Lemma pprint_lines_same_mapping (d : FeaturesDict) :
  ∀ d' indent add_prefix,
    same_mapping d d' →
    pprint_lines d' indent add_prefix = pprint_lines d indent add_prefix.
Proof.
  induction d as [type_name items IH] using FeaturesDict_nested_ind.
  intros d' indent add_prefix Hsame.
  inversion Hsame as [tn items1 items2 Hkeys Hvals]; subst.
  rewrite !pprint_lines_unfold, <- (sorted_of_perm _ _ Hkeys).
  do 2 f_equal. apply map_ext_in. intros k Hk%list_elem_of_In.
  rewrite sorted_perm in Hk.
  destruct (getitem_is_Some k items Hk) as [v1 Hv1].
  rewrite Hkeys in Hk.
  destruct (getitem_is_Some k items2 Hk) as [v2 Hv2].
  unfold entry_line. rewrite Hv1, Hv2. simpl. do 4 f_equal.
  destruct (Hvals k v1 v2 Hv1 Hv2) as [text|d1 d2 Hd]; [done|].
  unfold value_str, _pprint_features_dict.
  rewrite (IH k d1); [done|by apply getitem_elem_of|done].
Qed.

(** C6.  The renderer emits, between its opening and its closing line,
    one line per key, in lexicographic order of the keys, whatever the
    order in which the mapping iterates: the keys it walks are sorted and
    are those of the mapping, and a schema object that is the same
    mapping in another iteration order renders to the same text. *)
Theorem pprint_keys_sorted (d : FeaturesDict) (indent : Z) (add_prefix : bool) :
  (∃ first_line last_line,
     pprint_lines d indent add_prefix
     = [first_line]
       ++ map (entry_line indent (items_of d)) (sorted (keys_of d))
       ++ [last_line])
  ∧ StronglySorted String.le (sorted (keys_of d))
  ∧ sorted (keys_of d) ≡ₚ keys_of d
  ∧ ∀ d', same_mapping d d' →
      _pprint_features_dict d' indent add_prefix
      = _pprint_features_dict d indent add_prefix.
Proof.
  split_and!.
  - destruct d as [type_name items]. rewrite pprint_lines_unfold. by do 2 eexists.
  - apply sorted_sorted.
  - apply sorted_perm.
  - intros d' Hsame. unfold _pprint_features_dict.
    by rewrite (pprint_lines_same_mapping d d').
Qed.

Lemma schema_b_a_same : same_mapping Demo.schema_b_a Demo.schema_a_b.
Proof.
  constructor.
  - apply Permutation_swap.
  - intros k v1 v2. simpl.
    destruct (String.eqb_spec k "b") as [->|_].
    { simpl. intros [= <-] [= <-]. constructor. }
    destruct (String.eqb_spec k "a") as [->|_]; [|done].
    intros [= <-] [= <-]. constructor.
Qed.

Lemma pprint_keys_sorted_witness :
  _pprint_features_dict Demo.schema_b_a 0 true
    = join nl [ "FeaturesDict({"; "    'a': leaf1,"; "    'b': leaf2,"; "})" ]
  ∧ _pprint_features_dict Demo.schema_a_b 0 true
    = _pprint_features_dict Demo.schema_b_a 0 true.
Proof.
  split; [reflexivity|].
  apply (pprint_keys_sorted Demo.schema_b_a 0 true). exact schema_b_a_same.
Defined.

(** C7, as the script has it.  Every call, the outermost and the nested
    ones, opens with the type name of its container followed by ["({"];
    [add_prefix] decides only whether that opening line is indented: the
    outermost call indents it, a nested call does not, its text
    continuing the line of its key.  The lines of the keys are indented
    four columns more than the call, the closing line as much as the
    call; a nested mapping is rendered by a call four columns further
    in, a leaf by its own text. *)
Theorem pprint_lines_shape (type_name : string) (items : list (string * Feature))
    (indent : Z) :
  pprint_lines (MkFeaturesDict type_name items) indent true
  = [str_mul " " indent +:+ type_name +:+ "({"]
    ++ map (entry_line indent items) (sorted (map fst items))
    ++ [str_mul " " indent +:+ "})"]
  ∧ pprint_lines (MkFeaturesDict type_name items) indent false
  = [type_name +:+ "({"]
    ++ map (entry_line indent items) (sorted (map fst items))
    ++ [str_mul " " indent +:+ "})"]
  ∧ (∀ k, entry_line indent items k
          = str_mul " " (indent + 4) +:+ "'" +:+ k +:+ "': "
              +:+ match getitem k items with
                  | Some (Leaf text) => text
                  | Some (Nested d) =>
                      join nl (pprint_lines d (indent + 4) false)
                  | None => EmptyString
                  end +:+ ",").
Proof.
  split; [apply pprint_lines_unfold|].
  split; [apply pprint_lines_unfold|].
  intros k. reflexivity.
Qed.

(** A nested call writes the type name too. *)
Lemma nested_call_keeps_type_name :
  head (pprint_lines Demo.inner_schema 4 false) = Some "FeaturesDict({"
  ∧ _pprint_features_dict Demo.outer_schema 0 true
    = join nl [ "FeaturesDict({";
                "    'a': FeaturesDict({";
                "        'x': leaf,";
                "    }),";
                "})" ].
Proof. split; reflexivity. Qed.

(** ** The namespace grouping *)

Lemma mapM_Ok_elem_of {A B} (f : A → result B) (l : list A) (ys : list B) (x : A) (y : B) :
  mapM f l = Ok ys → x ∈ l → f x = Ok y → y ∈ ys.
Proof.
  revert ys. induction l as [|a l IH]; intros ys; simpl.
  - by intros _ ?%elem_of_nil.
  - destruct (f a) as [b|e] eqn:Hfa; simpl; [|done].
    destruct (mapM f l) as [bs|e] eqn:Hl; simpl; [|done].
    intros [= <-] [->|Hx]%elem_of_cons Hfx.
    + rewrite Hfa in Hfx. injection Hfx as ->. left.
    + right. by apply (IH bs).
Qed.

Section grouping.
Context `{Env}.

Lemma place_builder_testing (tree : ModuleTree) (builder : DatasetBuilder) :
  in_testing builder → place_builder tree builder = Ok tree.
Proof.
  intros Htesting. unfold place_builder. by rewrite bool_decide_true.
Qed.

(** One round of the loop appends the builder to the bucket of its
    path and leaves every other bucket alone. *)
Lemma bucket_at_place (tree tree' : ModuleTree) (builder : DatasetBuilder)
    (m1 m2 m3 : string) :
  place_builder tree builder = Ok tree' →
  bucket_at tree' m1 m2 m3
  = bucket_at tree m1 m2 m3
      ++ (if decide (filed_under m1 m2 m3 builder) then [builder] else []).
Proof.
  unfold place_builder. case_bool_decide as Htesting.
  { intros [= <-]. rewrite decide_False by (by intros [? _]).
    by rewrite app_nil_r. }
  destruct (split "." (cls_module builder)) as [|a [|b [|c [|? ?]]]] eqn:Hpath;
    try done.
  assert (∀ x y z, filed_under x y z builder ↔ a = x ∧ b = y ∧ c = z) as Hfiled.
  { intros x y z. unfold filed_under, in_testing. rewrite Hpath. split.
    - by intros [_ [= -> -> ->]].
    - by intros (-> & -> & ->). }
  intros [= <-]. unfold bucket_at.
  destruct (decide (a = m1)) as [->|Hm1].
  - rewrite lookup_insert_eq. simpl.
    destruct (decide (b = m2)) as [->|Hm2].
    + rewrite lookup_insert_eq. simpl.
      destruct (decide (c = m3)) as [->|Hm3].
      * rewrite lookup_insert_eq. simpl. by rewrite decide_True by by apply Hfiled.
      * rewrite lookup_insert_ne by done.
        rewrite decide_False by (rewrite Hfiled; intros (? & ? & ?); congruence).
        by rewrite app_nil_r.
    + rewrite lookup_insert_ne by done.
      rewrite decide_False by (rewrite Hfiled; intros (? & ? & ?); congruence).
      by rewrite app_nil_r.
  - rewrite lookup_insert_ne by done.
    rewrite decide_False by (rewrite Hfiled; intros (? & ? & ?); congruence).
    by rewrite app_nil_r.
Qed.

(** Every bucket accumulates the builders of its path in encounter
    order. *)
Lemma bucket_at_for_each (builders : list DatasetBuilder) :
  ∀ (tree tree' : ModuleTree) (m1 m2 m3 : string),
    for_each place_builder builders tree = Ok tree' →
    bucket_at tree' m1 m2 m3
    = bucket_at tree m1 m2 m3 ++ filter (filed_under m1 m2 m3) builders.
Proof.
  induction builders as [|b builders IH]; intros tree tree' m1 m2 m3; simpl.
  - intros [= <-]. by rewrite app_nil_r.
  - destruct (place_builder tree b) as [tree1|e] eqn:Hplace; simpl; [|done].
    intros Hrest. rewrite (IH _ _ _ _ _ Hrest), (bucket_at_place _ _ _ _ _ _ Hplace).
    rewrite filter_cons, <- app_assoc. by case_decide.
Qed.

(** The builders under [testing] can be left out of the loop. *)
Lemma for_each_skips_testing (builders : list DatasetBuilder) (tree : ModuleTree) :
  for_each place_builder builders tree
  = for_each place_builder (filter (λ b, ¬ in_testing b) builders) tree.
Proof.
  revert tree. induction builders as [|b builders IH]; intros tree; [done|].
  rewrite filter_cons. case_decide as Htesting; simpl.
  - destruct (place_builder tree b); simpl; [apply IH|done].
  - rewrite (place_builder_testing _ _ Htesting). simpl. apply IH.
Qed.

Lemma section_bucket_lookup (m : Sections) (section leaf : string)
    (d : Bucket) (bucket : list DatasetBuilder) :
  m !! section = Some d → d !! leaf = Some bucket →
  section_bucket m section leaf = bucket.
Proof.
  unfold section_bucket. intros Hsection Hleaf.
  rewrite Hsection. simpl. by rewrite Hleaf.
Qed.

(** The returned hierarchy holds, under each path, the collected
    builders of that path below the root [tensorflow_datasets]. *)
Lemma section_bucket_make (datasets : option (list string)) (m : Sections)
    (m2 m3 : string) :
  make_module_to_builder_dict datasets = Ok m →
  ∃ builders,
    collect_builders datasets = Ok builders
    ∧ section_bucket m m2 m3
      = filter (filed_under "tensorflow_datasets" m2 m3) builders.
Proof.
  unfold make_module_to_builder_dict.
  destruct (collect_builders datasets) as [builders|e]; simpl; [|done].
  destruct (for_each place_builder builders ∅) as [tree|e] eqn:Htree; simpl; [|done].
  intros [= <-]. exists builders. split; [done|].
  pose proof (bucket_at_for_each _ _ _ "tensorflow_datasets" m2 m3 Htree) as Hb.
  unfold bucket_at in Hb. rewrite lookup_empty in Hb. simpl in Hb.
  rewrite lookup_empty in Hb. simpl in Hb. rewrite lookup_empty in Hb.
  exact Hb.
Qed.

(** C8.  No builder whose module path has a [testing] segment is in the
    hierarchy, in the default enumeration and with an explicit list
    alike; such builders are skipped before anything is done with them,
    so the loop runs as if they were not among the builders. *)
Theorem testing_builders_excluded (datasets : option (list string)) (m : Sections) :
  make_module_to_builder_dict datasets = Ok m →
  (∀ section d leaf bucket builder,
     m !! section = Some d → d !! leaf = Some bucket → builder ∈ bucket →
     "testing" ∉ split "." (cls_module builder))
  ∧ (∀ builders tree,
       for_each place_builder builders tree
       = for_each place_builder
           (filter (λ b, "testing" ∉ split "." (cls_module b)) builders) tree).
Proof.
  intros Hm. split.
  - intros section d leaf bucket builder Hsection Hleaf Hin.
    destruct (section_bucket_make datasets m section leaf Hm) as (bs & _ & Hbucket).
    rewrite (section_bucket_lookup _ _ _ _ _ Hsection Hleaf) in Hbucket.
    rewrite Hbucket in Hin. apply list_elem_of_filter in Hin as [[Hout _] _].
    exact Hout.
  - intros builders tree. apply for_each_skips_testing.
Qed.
◇ ◇ ◇ ◇ ◇ ◇ ◇
Your response should be the lines of the entries above that include the string "loop".

(** One round of the loop appends the builder to the bucket of its
(** The builders under [testing] can be left out of the loop. *)
    so the loop runs as if they were not among the builders. *)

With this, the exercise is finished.